August - December 2005 Issue
Senior Health: Meeting the Needs of Older Adults
Edmund Duthie, MDMedical College of Wisconsin Geriatrician and Gerontologist; Chief, Geriatrics and Gerontology
Named one of the "Best Doctors in America®" 2004 by Best Doctors, Inc.
About one in eight Americans — a little more than 12 percent of the population — is an older adult, a number that will continue to increase in the decades ahead. Edmund Duthie, Jr., MD, discusses how the field of geriatric medicine and the Senior Health Program at Froedtert & Medical College of Wisconsin are meeting the needs of this growing population.
Q. As people grow older, do they require the specialized care provided by a geriatrician?Unlike Medicare or Social Security, the practice of geriatric medicine doesn't make a cut off at a certain age. In that sense, senior health doesn't have as much to do with chronological age as it does with function. There is no need for the fittest and most functional of older adults to be treated by a geriatrician. This group can continue to see a primary provider or a specialist if necessary for treatment of common conditions such as arthritis, heart disease, high blood pressure and cancer. This system works well and is a better allocation of our healthcare resources, since there is a tremendous shortage of practicing geriatricians in our country.
But there are older adults who do require the care of a geriatrician. They are what we call vulnerable elders. This group of people is struggling to function. They probably have deficits and are in jeopardy of losing some more function, to the point that they may require institutional care. They may also have quality of life issues that do not necessarily result in institutionalization, but are not always covered in the traditional primary approach. The main conditions that fall into these categories are incontinence, mobility and falls, problems with medications, cognitive thinking abilities and dementia, mental and emotional health, and lack of reserve. A geriatrician will focus on these areas of health and try to find ways to improve a person's situation.
Q. How does the Senior Health Program address these health issues?Our approach is unique in that it doesn't focus on a specific organ or disease, but instead on conditions that affect a person's ability to function. Our multidisciplinary team of physicians, nurses and social workers develops a plan in unison. We usually work in collaboration with a person's primary physician, and when needed, specialists in other fields such as cardiology, neurology, urology, pharmacology and psychiatry.

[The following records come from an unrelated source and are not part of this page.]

(** ** The main page as a whole, for a logged-in user *)

Lemma main_page_some ui s me :
  current_user s = Some me ->
  main_page ui s
  = let s1 := open_chats (pressed_chats ui s (User.id me)) s in
    if group_request ui
    then (Stop RerunException,
          set_groups (dict_set (uuid4 ui) (created_group ui s1 (User.id me))) s1)
    else
      let s2 := open_chats (pressed_groups ui s1 (User.id me)) s1 in
      if button ui "🚪 Logout"
      then (Stop RerunException, logged_out s2)
      else for_each (elements (active_chats s2)) (chat_panel ui) s2.
Proof.
  intros Hme. unfold main_page.
  rewrite (bind_ok _ _ _ _ _ (sidebar_users_some ui s me Hme)).
  cbv zeta.
  set (s1 := open_chats (pressed_chats ui s (User.id me)) s).
  assert (Hme1 : current_user s1 = Some me) by exact Hme.
  pose proof (create_group_form_some ui s1 me Hme1) as Hform.
  destruct (group_request ui); [now rewrite (bind_stop _ _ _ _ _ Hform)|].
  rewrite (bind_ok _ _ _ _ _ Hform).
  rewrite (bind_ok _ _ _ _ _ (sidebar_groups_some ui s1 me Hme1)).
  set (s2 := open_chats (pressed_groups ui s1 (User.id me)) s1).
  assert (Hme2 : current_user s2 = Some me) by exact Hme1.
  pose proof (header_some ui s2 me Hme2) as Hhead.
  destruct (button ui "🚪 Logout"); [now rewrite (bind_stop _ _ _ _ _ Hhead)|].
  now rewrite (bind_ok _ _ _ _ _ Hhead).
Qed.

Lemma filter_none {A} (p : A -> bool) l :
  (forall x, In x l -> p x = false) -> List.filter p l = [].
Proof.
  induction l as [|x l IH]; intros H; cbn; [reflexivity|].
  rewrite (H x (or_introl eq_refl)). apply IH. intros y Hy. apply H. now right.
Qed.

Lemma pressed_chats_none ui s me :
  (forall k, button ui ("chat_btn_" ++ k) = false) -> pressed_chats ui s me = [].
Proof.
  intros H. apply filter_none. intros k _. now rewrite H, andb_false_r.
Qed.

Lemma pressed_groups_none ui s me :
  (forall k, button ui ("group_btn_" ++ k) = false) -> pressed_groups ui s me = [].
Proof.
  intros H. unfold pressed_groups. rewrite filter_none; [reflexivity|].
  intros item _. now rewrite H, andb_false_r.
Qed.

Lemma quiet_panels ui (l : list string) :
  (forall c, In c l -> sends ui c = false /\ button ui ("close_" ++ c) = false) ->
  quiet (for_each l (chat_panel ui)).
Proof.
  intros H. apply quiet_for_each. intros c Hc.
  destruct (H c Hc). now apply quiet_chat_panel.
Qed.

(** *** C9: logout *)

(** C9: in a run of the main page in which the logout button is the
    widget that fired, the run ends in a rerun with [current_user] set to
    [None] and [current_page] to [login], while [users], [messages],
    [groups] and [active_chats] are what they were. *)
Theorem logout_clears_login ui s me :
  current_page s <> "login" ->
  current_user s = Some me ->
  button ui "🚪 Logout" = true ->
  (forall k, button ui ("chat_btn_" ++ k) = false) ->
  (forall k, button ui ("group_btn_" ++ k) = false) ->
  form_submit_button ui "create_group_form" = false ->
  let s' := snd (run ui s) in
  run ui s = (Stop RerunException, logged_out s)
  /\ current_user s' = None
  /\ current_page s' = "login"
  /\ users s' = users s
  /\ messages s' = messages s
  /\ groups s' = groups s
  /\ active_chats s' = active_chats s.
Proof.
  intros Hpage Hme Hout Hchat Hgroup Hform s'.
  assert (Hrun : run ui s = (Stop RerunException, logged_out s)).
  { rewrite (run_main_page ui s Hpage), (main_page_some ui s me Hme).
    cbv zeta. unfold group_request. rewrite Hform. cbn [andb].
    rewrite (pressed_chats_none _ _ _ Hchat), open_chats_nil.
    rewrite (pressed_groups_none _ _ _ Hgroup), open_chats_nil.
    now rewrite Hout. }
  subst s'. rewrite Hrun. now repeat split.
Qed.

Lemma logout_clears_login_witness :
  run ui_logout Notebook.session = (Stop RerunException, logged_out Notebook.session)
  /\ current_user (snd (run ui_logout Notebook.session)) = None
  /\ current_page (snd (run ui_logout Notebook.session)) = "login".
Proof.
  assert (Hpage : current_page Notebook.session <> "login") by discriminate.
  pose proof (logout_clears_login ui_logout Notebook.session Notebook.alice Hpage eq_refl eq_refl
                (fun k => eq_refl) (fun k => eq_refl) eq_refl)
    as (H1 & H2 & H3 & _).
  split; [exact H1|]. split; [exact H2 | exact H3].
Defined.

(** ** Invariants of the session *)

(** *** C8: the current user and the current page *)

Lemma effect_page_invariant ui s s' :
  effect ui s s' -> page_invariant s -> page_invariant s'.
Proof.
  unfold page_invariant.
  destruct 1; cbn; intros Hinv; try exact Hinv; split; try easy.
Qed.

Lemma effect_page_frame ui s s' :
  effect ui s s' ->
  s' = logged_in (new_user ui) s
  \/ s' = logged_out s
  \/ (current_user s' = current_user s /\ current_page s' = current_page s).
Proof. destruct 1; auto. Qed.

(** C8: [current_user] is [None] exactly when [current_page] is [login]
    in the initial session, and every run of the script, whatever the
    widgets return and however the run ends, takes a session with that
    property to a session with that property; of the atomic effects only
    login and logout touch the two fields. *)
Theorem page_invariant_holds :
  page_invariant initial
  /\ (forall ui s, page_invariant s -> page_invariant (snd (run ui s)))
  /\ (forall ui s s', effect ui s s' ->
        s' = logged_in (new_user ui) s
        \/ s' = logged_out s
        \/ (current_user s' = current_user s /\ current_page s' = current_page s)).
Proof.
  split; [now split|]. split; [|apply effect_page_frame].
  intros ui s Hinv. pose proof (run_effects ui s) as Hrun.
  induction Hrun as [s|s s1 s2 Hstep _ IH]; [exact Hinv|].
  apply IH. now apply (effect_page_invariant ui s s1).
Qed.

Patients are often first seen at our Geriatric Evaluation Clinic. We make a thorough assessment of a patient's needs and develop recommendations for care. The goal of the evaluation is to help patients and their families including caregivers better understand health problems and care options and to help the patient live as independently as possible. The evaluation will include a review of past medical records and medications and a complete physical exam that includes screenings of hearing, vision, memory and mood. If needed, we selectively schedule additional testing. We also assess the patient's self-care abilities and living needs. Based on this evaluation, we will make recommendations for treatment, support services and ongoing care, and provide a written summary for the primary care physician. Sometimes patients are referred to other clinics in the program that focus on memory disorders, mental health and incontinence.
Q. You mentioned there is a shortage of geriatricians. Is anything being done to deal with this problem?There are not enough geriatricians in the United States to take care of individuals who need their care, let alone all people over 65. And as the population of older American increases, we know there is going to be an even greater need for physicians with geriatric skills. Froedtert & Medical College of Wisconsin is addressing this problem through a partnership with the Reynolds Foundation Initiatives in Geriatrics Education. We are one of only 10 medical schools in the nation to receive a significant grant to improve and expand geriatrics training at all levels of medical education. Our efforts include a medicine-geriatrics residency that recruits students right out of medical school and combines the typical three years of internal medicine training with two years of geriatric medicine fellowship into a four-year "med-ger" residency. Additionally, we are developing a geriatric medical education fellowship for internists and family physicians to prepare them for roles as clinician educator leaders in academic medicine.
Q. What can people do to stay healthy as they grow older?Just as you don’t start planning for your economic future the day before you retire, you can’t ensure your golden years will be healthy if you don’t take care of yourself throughout your life. Lifestyle choices you make when you’re young will affect you when you’re older. We’re seeing that with the World War II generation and its smoking habit, problems with emphysema and lung cancer. And although it’s true each generation is healthier than the one before, our country’s current obesity epidemic is certainly going to affect future generations as they age.
But at the same time, it’s not too late to make changes as you get older. Staying active and living a healthy lifestyle are the best things you can do. There is no reason healthy older adults can’t engage in strenuous activities. People’s reserve — their ability to bounce back from stressful or strenuous situations — does decline has they age, but activity also helps create reserve. By building up their reserve, older people are better able to handle stress on their bodies, such as illness. The adage — use it or loose it — is very true, especially in older adults.